(Saved entries)
Lemma set_reset_loop_spec set last fuel : forall n b,
  bitmap_wf b -> 0 <= n -> (Z.to_nat (ab_size b - n) < fuel)%nat ->
  exists b', set_reset_loop (E:=E) fuel n last set b = (Ok tt, b') /\ bitmap_wf b' /\ same_shape b b' /\
    forall i, dirty b' i =
      if (n <=? i) && (i <=? last) && (i <? ab_size b) then set else dirty b i.
Proof.
  induction fuel as [|fuel IH]; intros n b Hwf Hn Hf; [lia|]. cbn [set_reset_loop].
  assert (forall i, ~ (n <= i <= last /\ i < ab_size b) ->
    (n <=? i) && (i <=? last) && (i <? ab_size b) = false) as Hout.
  { intros i Hi. destruct (Z.leb_spec n i), (Z.leb_spec i last), (Z.ltb_spec i (ab_size b)); (done || lia). }
  destruct (Z.leb_spec n last) as [Hl|Hl].
  2:{ exists b. split_and!; try done. intros i. by rewrite Hout by lia. }
  run_St. destruct (Z.leb_spec (ab_size b) n) as [Hs|Hs].
  { exists b. split_and!; try done. intros i. by rewrite Hout by lia. }
  destruct (write_bit_spec set n b Hwf) as (b1 & W & Hwf1 & Hsh1 & D1); [lia|]. rewrite W.
  pose proof Hsh1 as (Es & _ & _).
  destruct (IH (n + 1) b1 Hwf1) as (b2 & L & Hwf2 & Hsh2 & D2); [lia|rewrite Es; lia|].
  exists b2. split; [exact L|]. split; [done|]. split; [by eapply same_shape_trans|].
  intros i. rewrite D2, D1, Es.
  destruct (Z.leb_spec (n + 1) i), (Z.leb_spec n i), (Z.leb_spec i last), (Z.ltb_spec i (ab_size b)),
    (Z.eqb_spec i n); cbn [andb]; (done || lia).
Qed.

(** The pages a range of bytes touches, as far as addresses go. *)
Definition touches (page_size start len i : Z) : bool :=
  (0 <? len) && (start / page_size <=? i) &&
  (i <=? Z.min (start + (len - 1)) (2 ^ 64 - 1) / page_size).

Lemma set_reset_spec set start len b :
  bitmap_wf b -> 0 <= start -> 0 <= len ->
  exists b', set_reset_addr_range (E:=E) start len set b = (Ok tt, b') /\ bitmap_wf b' /\
    same_shape b b' /\
    forall i, dirty b' i =
      if touches (ab_page_size b) start len i && (i <? ab_size b) then set else dirty b i.
Proof.
  intros Hwf Hst Hlen. unfold set_reset_addr_range, touches.
  destruct (Z.eqb_spec len 0) as [->|Hz].
  - exists b. by split_and!.
  - run_St. pose proof (bw_page _ Hwf) as Hp.
    destruct (set_reset_loop_spec set (Z.min (start + (len - 1)) (2 ^ 64 - 1) / ab_page_size b)
      (S (Z.to_nat (ab_size b))) (start / ab_page_size b) b Hwf) as (b' & L & Hwf' & Hsh & D).
    + by apply Z.div_pos.
    + assert (0 <= start / ab_page_size b) by (by apply Z.div_pos). lia.
    + exists b'. split_and!; [exact L|done..|]. intros i.
      by rewrite D, (proj2 (Z.ltb_lt 0 len)) by lia.
Qed.

(** A page is touched exactly when it holds a byte of the range. *)
Lemma touches_iff page_size start len i :
  0 < page_size -> 0 <= start < 2 ^ 64 -> 0 <= len ->
  touches page_size start len i = true <->
  exists a, start <= a < start + len /\ a < 2 ^ 64 /\ a / page_size = i.
Proof.
  intros Hp Hs Hl. unfold touches. rewrite !andb_true_iff, Z.ltb_lt, !Z.leb_le. split.
  - intros [[H0 H1] H2]. set (e := Z.min (start + (len - 1)) (2 ^ 64 - 1)) in *.
    exists (Z.min e (Z.max start (i * page_size + (page_size - 1)))).
    pose proof (Z.div_mod start page_size ltac:(lia)) as Ds.
    pose proof (Z.mod_pos_bound start page_size Hp) as Ms.
    pose proof (Z.div_mod e page_size ltac:(lia)) as De.
    pose proof (Z.mod_pos_bound e page_size Hp) as Me. split_and!; [lia..|].
    symmetry. apply (Z.div_unique_pos _ _ _ (Z.min e (Z.max start (i * page_size + (page_size - 1))) - i * page_size));
      nia.
  - intros (a & Ha & Ha' & <-). split_and!; [lia|apply Z.div_le_mono; lia|apply Z.div_le_mono; lia].
Qed.

(** *** The other operations *)

Lemma raw_bit_0 m i : Forall (fun w => w = 0) m -> raw_bit m i = false.
Proof.
  intros Hm. unfold raw_bit. rewrite nth_lookup.
  destruct (m !! Z.to_nat (i / 64)) as [w|] eqn:Ew; cbn [default]; [|apply Z.testbit_0_l].
  rewrite Forall_forall in Hm. rewrite (Hm w) by (by eapply list_elem_of_lookup_2). apply Z.testbit_0_l.
Qed.

Lemma bitmap_new_spec byte_size page_size :
  fits 64 byte_size -> 0 < page_size ->
  bitmap_wf (bitmap_new byte_size page_size) /\ forall i, dirty (bitmap_new byte_size page_size) i = false.
Proof.
  intros Hb Hp. assert (forall i, raw_bit (ab_map (bitmap_new byte_size page_size)) i = false) as H0.
  { intros i. apply raw_bit_0. by apply Forall_replicate. }
  split; [split; try done|].
  - cbn [bitmap_new ab_map ab_size]. apply length_replicate.
  - apply Forall_replicate. unfold fits. lia.
  - intros i. unfold dirty. rewrite H0. apply andb_false_r.
Qed.

Lemma cleared_spec m b :
  bitmap_wf b -> length m = length (ab_map b) -> Forall (fun w => w = 0) m ->
  bitmap_wf (ab_set_map m b) /\ forall i, dirty (ab_set_map m b) i = false.
Proof.
  intros [Hp Hs Hb Hl _ _] Hm H0. split.
  - split; cbn [ab_set_map ab_map ab_size ab_byte_size ab_page_size]; try done; [congruence| |].
    + eapply Forall_impl; [exact H0|]. intros w ->. unfold fits. lia.
    + intros i _. by apply raw_bit_0.
  - intros i. unfold dirty. cbn [ab_set_map ab_map]. by rewrite raw_bit_0, andb_false_r.
Qed.

Lemma div_ceil_mono a a' c : 0 <= a <= a' -> 0 < c -> div_ceil a c <= div_ceil a' c.
Proof.
  intros Ha Hc. destruct (div_ceil_spec a c) as [[? ?]|[? ?]]; [lia|lia| |];
    destruct (div_ceil_spec a' c) as [[? ?]|[? ?]]; try lia; nia.
Qed.

Lemma raw_bit_resize n m i :
  (length m <= n)%nat -> raw_bit (resize_with n m) i = raw_bit m i.
Proof.
  intros Hn. unfold raw_bit, resize_with. rewrite take_ge by done. f_equal.
  rewrite !nth_lookup. destruct (decide (Z.to_nat (i / 64) < length m)%nat) as [Hl|Hl].
  - by rewrite lookup_app_l by done.
  - rewrite lookup_app_r, (lookup_ge_None_2 m) by lia. cbn [default].
    destruct (replicate _ _ !! _) as [w|] eqn:Ew; [|done]. by apply lookup_replicate in Ew as [-> _].
Qed.

Lemma enlarge_spec n b :
  bitmap_wf b -> 0 <= n -> ab_byte_size b + n < 2 ^ 64 ->
  exists b', bitmap_enlarge (E:=E) n b = (Ok tt, b') /\ bitmap_wf b' /\
    ab_byte_size b' = ab_byte_size b + n /\ ab_page_size b' = ab_page_size b /\
    forall i, dirty b' i = dirty b i.
Proof.
  intros Hwf Hn Hb. pose proof Hwf as [Hp Hs Hby Hl Hws Hc]. unfold bitmap_enlarge. run_St.
  rewrite uadd_ok by done. eexists. split; [reflexivity|].
  set (size := div_ceil (ab_byte_size b + n) (ab_page_size b)).
  assert (0 <= ab_size b <= size) as Hsz.
  { rewrite Hs. split; [|apply div_ceil_mono; unfold fits in Hby; lia].
    destruct (div_ceil_spec (ab_byte_size b) (ab_page_size b)) as [[? ?]|[? ?]]; unfold fits in Hby; lia. }
  assert (length (ab_map b) <= Z.to_nat (div_ceil size 64))%nat as Hlen.
  { rewrite Hl. pose proof (div_ceil_mono (ab_size b) size 64 Hsz ltac:(lia)). lia. }
  split; [|split_and!; [done..|]].
  - split; cbn [ab_map ab_size ab_byte_size ab_page_size]; try done.
    + unfold fits in *. lia.
    + unfold resize_with. rewrite length_app, length_take, length_replicate. lia.
    + unfold resize_with. apply Forall_app. split; [by apply Forall_take|].
      apply Forall_replicate. unfold fits. lia.
    + intros i Hi. rewrite raw_bit_resize by done. apply Hc. lia.
  - intros i. unfold dirty. cbn [ab_map ab_size]. fold size. rewrite raw_bit_resize by done.
    destruct (Z.ltb_spec i (ab_size b)) as [Hi|Hi].
    + by rewrite (proj2 (Z.ltb_lt i size)) by lia.
    + rewrite Hc by done. by rewrite !andb_false_r.
Qed.

End lemmas.

(** ** Properties *)

(** C25: the bitmap is a set of pages.  A fresh bitmap is clean; marking or
    resetting any range of bytes never fails and changes exactly the pages
    that hold a byte of the range, up to the end of the address space and of
    the bitmap; resetting all, also with the old words returned, leaves it
    clean; enlarging it keeps the set; and the test of an address is the
    membership of its page. *)
Theorem bitmap_is_page_set {prof : Profile} {E} b start len :
  bitmap_wf b -> fits 64 start -> fits 64 len ->
  (forall byte_size page_size, fits 64 byte_size -> 0 < page_size ->
     let b0 := bitmap_new byte_size page_size in
     bitmap_wf b0 /\ ab_byte_size b0 = byte_size /\ forall i, dirty b0 i = false) /\
  (forall addr, 0 <= addr -> is_addr_set (E:=E) b addr = Ok (dirty b (addr / ab_page_size b))) /\
  (forall set, exists b', set_reset_addr_range (E:=E) start len set b = (Ok tt, b') /\
     bitmap_wf b' /\ same_shape b b' /\
     forall i, 0 <= i ->
       (i < ab_size b /\ (exists a, start <= a < start + len /\ a < 2 ^ 64 /\ a / ab_page_size b = i) ->
        dirty b' i = set) /\
       (~ (i < ab_size b /\ exists a, start <= a < start + len /\ a < 2 ^ 64 /\ a / ab_page_size b = i) ->
        dirty b' i = dirty b i)) /\
  (exists b', get_and_reset (E:=E) b = (Ok (ab_map b), b') /\ bitmap_wf b' /\ forall i, dirty b' i = false) /\
  (exists b', bitmap_reset (E:=E) b = (Ok tt, b') /\ bitmap_wf b' /\ forall i, dirty b' i = false) /\
  (ab_byte_size b + len < 2 ^ 64 ->
     exists b', bitmap_enlarge (E:=E) len b = (Ok tt, b') /\ bitmap_wf b' /\
       ab_byte_size b' = ab_byte_size b + len /\ forall i, dirty b' i = dirty b i).
Proof.
  intros Hwf Hst Hlen. pose proof (bw_page _ Hwf) as Hp. split_and!.
  - intros bs ps Hbs Hps b0. by destruct (bitmap_new_spec bs ps Hbs Hps).
  - intros addr Ha. apply is_bit_set_eq; [done|]. by apply Z.div_pos.
  - intros set. destruct (set_reset_spec (E:=E) set start len b Hwf) as (b' & R & Hwf' & Hsh & D);
      [apply Hst|apply Hlen|]. exists b'. split; [done|]. split; [done|]. split; [done|].
    intros i Hi. rewrite D, <- touches_iff by (done || apply Hlen). split.
    + intros [Hs ->]. by rewrite (proj2 (Z.ltb_lt _ _)).
    + intros Hn. destruct (touches _ _ _ _); [|done]. destruct (Z.ltb_spec i (ab_size b)); [|done].
      exfalso. by apply Hn.
  - destruct (cleared_spec (map (fun w => Z.land w 0) (ab_map b)) b Hwf) as [Hwf' Hd].
    + apply length_map.
    + apply Forall_forall. intros w (x & -> & _)%list_elem_of_fmap. apply Z.land_0_r.
    + eexists. split; [reflexivity|]. by split.
  - destruct (cleared_spec (map (fun _ => 0) (ab_map b)) b Hwf) as [Hwf' Hd].
    + apply length_map.
    + apply Forall_forall. by intros w (x & -> & _)%list_elem_of_fmap.
    + eexists. split; [reflexivity|]. by split.
  - intros Hb. destruct (enlarge_spec (E:=E) len b Hwf) as (b' & R & Hwf' & Hby & _ & D);
      [apply Hlen|done|]. by exists b'.
Qed.

(** A slice at an offset tracks the window of the bitmap that starts there. *)
Lemma slice_tracks_window {prof : Profile} {E} b base offset len :
  bitmap_wf b -> 0 <= base -> 0 <= offset -> base + offset + len < 2 ^ 64 -> 0 <= len ->
  mark_dirty (E:=E) (atomic_slice_at base) offset len b = set_addr_range (base + offset) len b /\
  dirty_at (E:=E) (atomic_slice_at base) b offset = is_addr_set b (base + offset) /\
  base_slice_at (atomic_slice_at base) offset = atomic_slice_at (base + offset).
Proof.
  intros Hwf Hb Ho Hs Hl. cbn [mark_dirty dirty_at base_slice atomic_bitmap atomic_slice_at base_slice_new
    bs_base_offset bs_inner]. unfold base_slice_at. cbn [bs_base_offset bs_inner atomic_slice_at base_slice_new].
  unfold wadd. by rewrite wrap_small by (unfold fits; lia).
Qed.

(** ** Witness *)

(** Three pages of 128 bytes; a write of four bytes across the first border. *)
Lemma bitmap_is_page_set_witness :
  let b := bitmap_new 300 128 in
  exists b', set_addr_range (E:=string) 126 4 b = (Ok tt, b') /\
    dirty b' 0 = true /\ dirty b' 1 = true /\ dirty b' 2 = false.
Proof.
  intros b. assert (bitmap_wf b) as Hwf by (apply bitmap_new_spec; [unfold fits; lia|lia]).
  destruct (bitmap_is_page_set (prof:=dev_profile) (E:=string) b 126 4 Hwf) as (_ & _ & Hset & _);
    [unfold fits; lia..|].
  destruct (Hset true) as (b' & R & _ & _ & D). exists b'. split; [exact R|]. split_and!.
  - apply (D 0); [lia|]. split; [reflexivity|]. exists 126. split_and!; (lia || reflexivity).
  - apply (D 1); [lia|]. split; [reflexivity|]. exists 128. split_and!; (lia || reflexivity).
  - assert (dirty b 2 = false) as <- by reflexivity. apply (D 2); [lia|].
    intros (_ & a & Ha & _ & Hd). change (ab_page_size b) with 128 in Hd.
    assert (a / 128 < 2) by (apply Z.div_lt_upper_bound; lia). lia.
Defined.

Your objective: What is needed is the number of lines in the data that contain "clean", given with nothing else.

Response for this exercise: 2